Dia kurang ajar dan sombong. Saat dia melayang ke udara, seluruh tubuhnya memancarkan vitalitas yang meluap. Dia seburuk iblis yang telah membantai jutaan orang, dan kecenderungan jahat serta terornya tidak mengenal batas.
Pada kenyataannya, dia memang telah membunuh banyak makhluk dan sebelumnya telah memusnahkan sebuah ras yang memusuhinya. Populasi ras tersebut yang berjumlah ratusan ribu orang telah sepenuhnya musnah.
Chu Feng menatapnya dengan dingin. Masih duduk di atas lembu hijau besar itu, dia bergerak maju. Namun, aura tubuhnya sendiri meningkat drastis karena amarahnya yang membara dan penuh keinginan membunuh.
Dia tidak turun dari kudanya, tetapi salah satu telapak tangannya memancarkan cahaya keemasan. Sebuah telapak tangan emas terayun ke depan, diselimuti simbol berkilauan. Chu Feng telah menggunakan kekuatan absolutnya dan melancarkan serangan habis-habisan.
Simbol di tangannya sederhana. Itu adalah simbol dari jimat hitam yang ia peroleh dari tempat reinkarnasi. Bentuknya mirip dengan selusin simbol emas di kotak batu itu.
Saat ini, Chu Feng adalah satu-satunya yang dapat melihat simbol ini dengan jelas dan menduplikasinya. Sekarang, simbol itu terlihat di telapak tangannya.
Ledakan!
Serangan itu mengguncang ruang hampa dan membuatnya bergetar. Di kejauhan, Zhou Yitian, Xia Qianyu, dan yang lainnya merasa gugup sambil mengamati dengan saksama.
“Tampar! Jangan lewatkan kesempatan ini!” teriak Zhou Yitian dengan penuh semangat. Dia merasa sesuatu yang besar mungkin akan terjadi.
“Kau berani mengacungkan telapak tanganmu dengan begitu sengaja padaku?” Iblis Malam bergegas mendekat dengan sudut mulutnya membentuk senyum kejam. Dia mengangkat tinjunya dan menyerang Chu Feng menggunakan teknik yang sangat menakutkan yang mampu menelan pikiran orang.
Lalu di saat berikutnya, dia tercengang.
Simbol emas di telapak tangan Chu Feng bersinar. Itu seperti sihir rahasia khusus yang secara spesifik menargetkan jiwa. Iblis Malam itu gemetar ketika menyadari sihir rahasianya telah kehilangan keefektifannya.

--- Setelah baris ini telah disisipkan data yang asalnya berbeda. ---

(** ** Package configuration

    The variables [secretBackendCommand], [secretBackendArguments],
    [secretBackendTimeout] and [secretBackendOutputMaxSize] are set by
    the configuration loader, outside this file. *)

(** What a bounded buffer answers to a write that does not fit. *)
Inductive Overflow : Type :=
  | Dropped
  | Refused (e : error).

Record Config : Type := {
  secretBackendCommand : string;
  secretBackendArguments : list string;
  secretBackendTimeout : Z;
  secretBackendOutputMaxSize : nat;
  overflow : Overflow
}.

(** ** The outside world

    Everything the operating system decides during one call. *)

Inductive RegValue : Type :=
  | REG_SZ (s : string)
  | REG_OTHER (valtype : N).

Inductive WaitResult : Type :=
  | Exited (code : N)
  | WaitFailed (e : error).

(** The order in which the three relay tasks deliver on [errch]. *)
Inductive Arrival : Type := A012 | A021 | A102 | A120 | A201 | A210.

Record World : Type := {
  (** text of [syscall.Errno.Error] *)
  errno_text : N -> string;
  (** outcome of [os.Pipe] for the pipe of the child's standard stream [i] *)
  pipe_fault : nat -> option error;
  (** outcome of [DuplicateHandle] on [attr.Files[i]] *)
  dup_fault : nat -> option error;
  (** [HKLM]: key path to the values under it *)
  registry_store : gmap string (gmap string RegValue);
  (** a failure of [registry.OpenKey] other than absence *)
  registry_fault : option error;
  (** [res] and [err] of [procCreateProcessWithLogonW.Call] *)
  create_res : N;
  create_err : error;
  create_pid : N;
  (** outcome of [os.FindProcess] *)
  find_fault : option error;
  (** [ctx.Done()] fires while [process.Wait()] is blocked *)
  deadline_before_exit : bool;
  (** the deadline passes between the return of [Wait] and [ctx.Err()] *)
  deadline_before_check : bool;
  (** what [process.Wait()] returns; the argument tells whether [Kill] ran *)
  wait_result : bool -> WaitResult;
  (** result of [io.Copy(pw, r)] on the stdin pipe *)
  stdin_copy : string -> option error;
  (** outcome of closing an open handle *)
  close_fault : N -> option error;
  (** successive reads of the child's stdout and stderr pipes and how
      each stream ends ([None]: end of file) *)
  stdout_reads : list string;
  stdout_end : option error;
  stderr_reads : list string;
  stderr_end : option error;
  arrival : Arrival
}.

(** ** Operating-system state *)

Record File : Type := { Fd : N; Name : string }.

(** One call of [CreateProcessWithLogonW]. *)
Record CreateCall : Type := {
  lpUsername : string;
  lpDomain : string;
  lpPassword : string;
  lpApplicationName : string;
  lpCommandLine : string;
  hStdInput : N;
  hStdOutput : N;
  hStdError : N;
  call_res : N
}.

Record OS : Type := {
  (** handles of the [*os.File] values that are open *)
  open_files : gset N;
  (** handles made by [DuplicateHandle] and not yet closed *)
  dup_handles : gset N;
  (** the [bytes.Buffer] values, by address *)
  buffers : list string;
  (** the calls of the process-creation primitive, oldest first *)
  create_calls : list CreateCall;
  (** the process ids [Kill] was called on *)
  kill_calls : list N
}.

Definition set_open_files (f : gset N -> gset N) (os : OS) : OS :=
  {| open_files := f (open_files os); dup_handles := dup_handles os;
     buffers := buffers os;
     create_calls := create_calls os; kill_calls := kill_calls os |}.
Definition set_dup_handles (f : gset N -> gset N) (os : OS) : OS :=
  {| open_files := open_files os; dup_handles := f (dup_handles os);
     buffers := buffers os;
     create_calls := create_calls os; kill_calls := kill_calls os |}.
Definition set_buffers (f : list string -> list string) (os : OS) : OS :=
  {| open_files := open_files os; dup_handles := dup_handles os;
     buffers := f (buffers os);
     create_calls := create_calls os; kill_calls := kill_calls os |}.
Definition set_create_calls (f : list CreateCall -> list CreateCall) (os : OS) : OS :=
  {| open_files := open_files os; dup_handles := dup_handles os;
     buffers := buffers os;
     create_calls := f (create_calls os); kill_calls := kill_calls os |}.
Definition set_kill_calls (f : list N -> list N) (os : OS) : OS :=
  {| open_files := open_files os; dup_handles := dup_handles os;
     buffers := buffers os;
     create_calls := create_calls os; kill_calls := f (kill_calls os) |}.

(** The processes that were really created. *)
Definition spawned (os : OS) : list CreateCall :=
  filter (fun c => call_res c ≠ 0%N) (create_calls os).

(** A handle value the system has not handed out; never [0]. *)
Definition fresh_handle (os : OS) : N :=
  fresh ({[0%N]} ∪ open_files os ∪ dup_handles os).

(** ** The state monad of the embedding *)

Definition M (A : Type) : Type := OS -> A * OS.

#[export] Instance M_ret : MRet M := fun A (a : A) os => (a, os).
#[export] Instance M_bind : MBind M :=
  fun A B (f : A -> M B) (m : M A) os => let '(a, os') := m os in f a os'.

Definition modify (f : OS -> OS) : M unit := fun os => (tt, f os).
Definition gets {A} (f : OS -> A) : M A := fun os => (f os, os).

(** The first [n] bytes of [s] (all of [s] when it is shorter). *)
Fixpoint first_bytes (n : nat) (s : string) : string :=
  match n, s with
  | S n', String c s' => String c (first_bytes n' s')
  | _, _ => ""
  end.

(** The fixed account and the registry path of its password
    (part_000, lines 30-34). *)
Definition username : string := "datadog_secretuser".
Definition passwordRegistryPath : string :=
  "SOFTWARE\Datadog\Datadog Agent\secrets".

(** The relay bookkeeping of [execCommand]: the three slices that
    [setInputPipe] and [setOutputPipe] append to through pointers.  A
    scheduled closure is a computation of the monad. *)
Record Relay : Type := {
  goroutine : list (M (option error));
  closeAfterStart : list File;
  closeAfterWait : list File
}.

(** [limitBuffer{buf: &bytes.Buffer{}, max: ...}]; the fields are [buf]
    and [max] in the source. *)
Record limitBuffer : Type := { lb_buf : nat; lb_max : nat }.

(** [*os.Process] *)
Record Process : Type := { Pid : N }.

(** [syscall.ProcAttr], of which only [Files] is set. *)
Record ProcAttr : Type := { Files : list N }.

(** Position of the results of tasks 0, 1, 2 on [errch]. *)
Definition arrival_order (a : Arrival) : list nat :=
  match a with
  | A012 => [0; 1; 2] | A021 => [0; 2; 1]
  | A102 => [1; 0; 2] | A120 => [1; 2; 0]
  | A201 => [2; 0; 1] | A210 => [2; 1; 0]
  end.

Definition arrive {A} (a : Arrival) (d : A) (rs : list A) : list A :=
  (fun i => default d (rs !! i)) <$> arrival_order a.

(** Lines 278-283: keep the first error received.
<<
    if err := <-errch; err != nil && copyError == nil { copyError = err }
>> *)
Definition keep_first (copyError err : option error) : option error :=
  match err, copyError with
  | Some e, None => Some e
  | _, _ => copyError
  end.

Kemudian ia ditampar di wajah dan menjerit kesakitan. Seluruh wajah dan tenggorokannya berubah bentuk, dan tengkoraknya hampir pecah. Ia terlempar jauh. Darah mengalir dari mulutnya, dan beberapa giginya patah.
Yang paling menakutkan adalah dia merasa telah mengalami reinkarnasi. Hal ini membuat seluruh tubuhnya gemetar.
“Ini adalah…” Ia benar-benar terguncang dan ketakutan. Ini adalah sihir rahasia yang dibuat khusus untuk rasnya. Ini terlalu mengerikan.
Yang disebut Iblis Malam adalah raja iblis yang keluar dari kegelapan. Dia seperti seseorang yang datang dari dunia bawah dan bayangan.
“Iblis Malam dikalahkan hanya dengan satu tamparan. Siapa orang ini? Dia dewa yang tak tertandingi. Dia terlalu ganas!” Teriakan kebingungan Zhou Yitian dan yang lainnya terdengar dari kejauhan.